▸ EXERCISE DESCRIPTION
Only one span of the listing below should come back. It runs from the line with "destruct (IH t0" through the line with "no earlier granted", and each of its lines must be reproduced exactly.

▸ AVAILABLE DATA
▶
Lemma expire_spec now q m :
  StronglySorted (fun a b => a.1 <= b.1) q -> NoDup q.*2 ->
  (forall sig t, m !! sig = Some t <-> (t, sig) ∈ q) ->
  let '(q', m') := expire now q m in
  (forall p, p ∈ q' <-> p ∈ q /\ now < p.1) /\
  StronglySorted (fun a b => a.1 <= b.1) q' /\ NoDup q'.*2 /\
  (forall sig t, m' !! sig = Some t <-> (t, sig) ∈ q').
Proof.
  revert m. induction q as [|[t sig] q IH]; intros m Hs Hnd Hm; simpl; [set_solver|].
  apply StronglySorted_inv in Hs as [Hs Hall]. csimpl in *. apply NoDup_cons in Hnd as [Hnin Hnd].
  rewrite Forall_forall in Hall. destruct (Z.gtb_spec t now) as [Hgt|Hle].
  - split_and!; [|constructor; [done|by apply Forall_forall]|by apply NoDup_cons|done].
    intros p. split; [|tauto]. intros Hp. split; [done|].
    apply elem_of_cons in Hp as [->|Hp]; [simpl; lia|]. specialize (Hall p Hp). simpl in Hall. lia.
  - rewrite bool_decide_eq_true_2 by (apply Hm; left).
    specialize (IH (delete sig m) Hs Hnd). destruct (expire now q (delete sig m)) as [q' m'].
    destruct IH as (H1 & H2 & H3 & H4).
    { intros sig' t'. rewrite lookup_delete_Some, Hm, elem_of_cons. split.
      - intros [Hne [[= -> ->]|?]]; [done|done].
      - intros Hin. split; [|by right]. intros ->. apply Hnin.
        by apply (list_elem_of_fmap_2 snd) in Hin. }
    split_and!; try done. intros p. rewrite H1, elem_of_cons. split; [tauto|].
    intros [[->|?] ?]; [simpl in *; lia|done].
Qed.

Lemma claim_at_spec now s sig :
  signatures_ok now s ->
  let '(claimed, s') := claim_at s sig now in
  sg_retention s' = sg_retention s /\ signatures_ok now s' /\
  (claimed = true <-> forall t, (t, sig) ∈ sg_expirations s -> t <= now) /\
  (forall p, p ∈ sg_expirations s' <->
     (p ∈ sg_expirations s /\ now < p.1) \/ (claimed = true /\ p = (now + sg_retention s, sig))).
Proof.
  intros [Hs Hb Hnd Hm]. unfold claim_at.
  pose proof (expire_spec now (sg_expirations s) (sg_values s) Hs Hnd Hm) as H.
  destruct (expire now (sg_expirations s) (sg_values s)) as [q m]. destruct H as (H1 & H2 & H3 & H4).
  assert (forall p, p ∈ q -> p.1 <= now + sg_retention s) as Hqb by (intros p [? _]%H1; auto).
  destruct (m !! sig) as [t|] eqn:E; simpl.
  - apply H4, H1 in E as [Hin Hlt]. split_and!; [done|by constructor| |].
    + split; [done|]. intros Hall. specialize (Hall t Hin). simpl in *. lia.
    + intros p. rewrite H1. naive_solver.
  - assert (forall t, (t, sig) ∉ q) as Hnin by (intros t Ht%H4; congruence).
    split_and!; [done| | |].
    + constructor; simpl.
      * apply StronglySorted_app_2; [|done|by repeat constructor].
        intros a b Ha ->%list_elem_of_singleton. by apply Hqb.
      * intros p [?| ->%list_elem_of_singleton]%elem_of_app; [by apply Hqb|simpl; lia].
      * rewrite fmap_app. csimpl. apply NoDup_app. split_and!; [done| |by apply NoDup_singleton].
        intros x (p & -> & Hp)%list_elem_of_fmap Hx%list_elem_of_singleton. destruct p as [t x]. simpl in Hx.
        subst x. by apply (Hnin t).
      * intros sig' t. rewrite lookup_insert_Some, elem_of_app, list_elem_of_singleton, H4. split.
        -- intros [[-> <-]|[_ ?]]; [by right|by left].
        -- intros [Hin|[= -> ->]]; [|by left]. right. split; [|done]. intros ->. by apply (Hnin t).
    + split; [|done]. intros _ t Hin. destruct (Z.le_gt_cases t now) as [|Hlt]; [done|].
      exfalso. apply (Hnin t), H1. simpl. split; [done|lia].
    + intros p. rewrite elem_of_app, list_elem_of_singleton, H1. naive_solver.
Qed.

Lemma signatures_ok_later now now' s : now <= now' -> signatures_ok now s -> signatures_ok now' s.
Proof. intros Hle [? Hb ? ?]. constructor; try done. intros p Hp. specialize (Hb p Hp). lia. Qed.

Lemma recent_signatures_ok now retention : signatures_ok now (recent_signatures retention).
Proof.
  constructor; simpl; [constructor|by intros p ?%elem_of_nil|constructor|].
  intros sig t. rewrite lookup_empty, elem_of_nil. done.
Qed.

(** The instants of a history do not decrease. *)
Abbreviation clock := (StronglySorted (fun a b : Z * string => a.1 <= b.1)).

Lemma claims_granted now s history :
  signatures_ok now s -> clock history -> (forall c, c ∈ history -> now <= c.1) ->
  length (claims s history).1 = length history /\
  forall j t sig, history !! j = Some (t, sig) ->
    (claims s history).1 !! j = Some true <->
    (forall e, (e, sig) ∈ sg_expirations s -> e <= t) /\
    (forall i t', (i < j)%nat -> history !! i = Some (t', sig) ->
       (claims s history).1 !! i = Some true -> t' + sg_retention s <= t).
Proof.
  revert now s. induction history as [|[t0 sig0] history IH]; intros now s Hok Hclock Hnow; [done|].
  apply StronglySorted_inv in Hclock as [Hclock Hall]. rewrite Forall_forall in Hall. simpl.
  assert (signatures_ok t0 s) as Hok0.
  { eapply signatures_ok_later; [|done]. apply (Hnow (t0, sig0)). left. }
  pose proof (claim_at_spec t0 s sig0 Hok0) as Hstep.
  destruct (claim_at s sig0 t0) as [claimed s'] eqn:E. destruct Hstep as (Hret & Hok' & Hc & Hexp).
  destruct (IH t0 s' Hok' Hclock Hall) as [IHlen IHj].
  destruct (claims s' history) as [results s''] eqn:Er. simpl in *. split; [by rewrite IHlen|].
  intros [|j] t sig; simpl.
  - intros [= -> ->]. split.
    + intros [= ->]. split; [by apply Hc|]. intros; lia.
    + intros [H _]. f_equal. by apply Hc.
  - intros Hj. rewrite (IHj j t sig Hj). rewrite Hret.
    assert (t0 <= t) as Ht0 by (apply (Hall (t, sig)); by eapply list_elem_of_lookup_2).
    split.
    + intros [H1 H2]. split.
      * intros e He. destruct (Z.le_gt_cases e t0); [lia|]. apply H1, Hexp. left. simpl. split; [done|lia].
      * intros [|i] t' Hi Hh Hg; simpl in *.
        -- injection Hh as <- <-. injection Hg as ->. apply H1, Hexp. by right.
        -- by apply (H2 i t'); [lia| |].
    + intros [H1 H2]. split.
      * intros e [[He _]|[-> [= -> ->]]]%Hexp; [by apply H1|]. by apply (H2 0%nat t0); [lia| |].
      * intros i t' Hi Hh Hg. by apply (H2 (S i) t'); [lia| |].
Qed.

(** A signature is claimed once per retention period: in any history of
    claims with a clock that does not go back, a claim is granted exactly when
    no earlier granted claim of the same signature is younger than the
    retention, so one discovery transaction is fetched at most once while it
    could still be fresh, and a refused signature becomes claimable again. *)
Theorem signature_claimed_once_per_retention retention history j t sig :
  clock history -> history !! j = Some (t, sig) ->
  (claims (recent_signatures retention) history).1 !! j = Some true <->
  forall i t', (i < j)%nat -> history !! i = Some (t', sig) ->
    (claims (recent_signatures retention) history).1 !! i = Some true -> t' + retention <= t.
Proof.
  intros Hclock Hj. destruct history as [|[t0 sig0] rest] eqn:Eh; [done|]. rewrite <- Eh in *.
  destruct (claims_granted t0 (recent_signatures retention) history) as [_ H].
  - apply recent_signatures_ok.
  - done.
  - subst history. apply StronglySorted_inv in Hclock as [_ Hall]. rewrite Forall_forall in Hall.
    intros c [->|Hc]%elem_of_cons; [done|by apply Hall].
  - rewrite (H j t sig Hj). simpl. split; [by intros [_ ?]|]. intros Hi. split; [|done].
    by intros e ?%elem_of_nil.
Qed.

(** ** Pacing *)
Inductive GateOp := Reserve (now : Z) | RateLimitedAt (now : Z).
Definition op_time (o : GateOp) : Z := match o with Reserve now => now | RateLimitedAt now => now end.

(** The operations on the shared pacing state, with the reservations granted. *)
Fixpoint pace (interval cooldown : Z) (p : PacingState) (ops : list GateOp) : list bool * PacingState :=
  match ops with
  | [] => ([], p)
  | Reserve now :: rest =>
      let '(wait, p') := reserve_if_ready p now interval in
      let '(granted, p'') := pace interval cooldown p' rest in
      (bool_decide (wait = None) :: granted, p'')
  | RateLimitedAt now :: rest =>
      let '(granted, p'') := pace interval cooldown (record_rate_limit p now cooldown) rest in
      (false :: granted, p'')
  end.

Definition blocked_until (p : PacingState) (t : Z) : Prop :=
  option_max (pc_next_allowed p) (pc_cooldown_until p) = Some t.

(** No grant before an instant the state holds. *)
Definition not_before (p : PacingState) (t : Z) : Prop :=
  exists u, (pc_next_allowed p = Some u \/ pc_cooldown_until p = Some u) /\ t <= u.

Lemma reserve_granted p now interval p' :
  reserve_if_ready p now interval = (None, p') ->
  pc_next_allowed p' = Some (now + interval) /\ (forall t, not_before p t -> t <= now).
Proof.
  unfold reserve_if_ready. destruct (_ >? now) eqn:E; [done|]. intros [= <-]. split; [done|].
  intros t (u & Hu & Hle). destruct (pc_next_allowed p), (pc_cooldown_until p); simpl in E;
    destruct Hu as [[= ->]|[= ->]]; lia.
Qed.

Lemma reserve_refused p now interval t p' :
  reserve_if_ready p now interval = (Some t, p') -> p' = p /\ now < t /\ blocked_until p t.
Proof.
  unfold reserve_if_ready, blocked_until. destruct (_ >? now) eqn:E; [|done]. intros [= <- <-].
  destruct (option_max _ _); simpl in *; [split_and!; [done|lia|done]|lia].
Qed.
◀
▸ WRITTEN ANSWER
  destruct (IH t0 s' Hok' Hclock Hall) as [IHlen IHj].
  destruct (claims s' history) as [results s''] eqn:Er. simpl in *. split; [by rewrite IHlen|].
  intros [|j] t sig; simpl.
  - intros [= -> ->]. split.
    + intros [= ->]. split; [by apply Hc|]. intros; lia.
    + intros [H _]. f_equal. by apply Hc.
  - intros Hj. rewrite (IHj j t sig Hj). rewrite Hret.
    assert (t0 <= t) as Ht0 by (apply (Hall (t, sig)); by eapply list_elem_of_lookup_2).
    split.
    + intros [H1 H2]. split.
      * intros e He. destruct (Z.le_gt_cases e t0); [lia|]. apply H1, Hexp. left. simpl. split; [done|lia].
      * intros [|i] t' Hi Hh Hg; simpl in *.
        -- injection Hh as <- <-. injection Hg as ->. apply H1, Hexp. by right.
        -- by apply (H2 i t'); [lia| |].
    + intros [H1 H2]. split.
      * intros e [[He _]|[-> [= -> ->]]]%Hexp; [by apply H1|]. by apply (H2 0%nat t0); [lia| |].
      * intros i t' Hi Hh Hg. by apply (H2 (S i) t'); [lia| |].
Qed.

(** A signature is claimed once per retention period: in any history of
    claims with a clock that does not go back, a claim is granted exactly when
    no earlier granted claim of the same signature is younger than the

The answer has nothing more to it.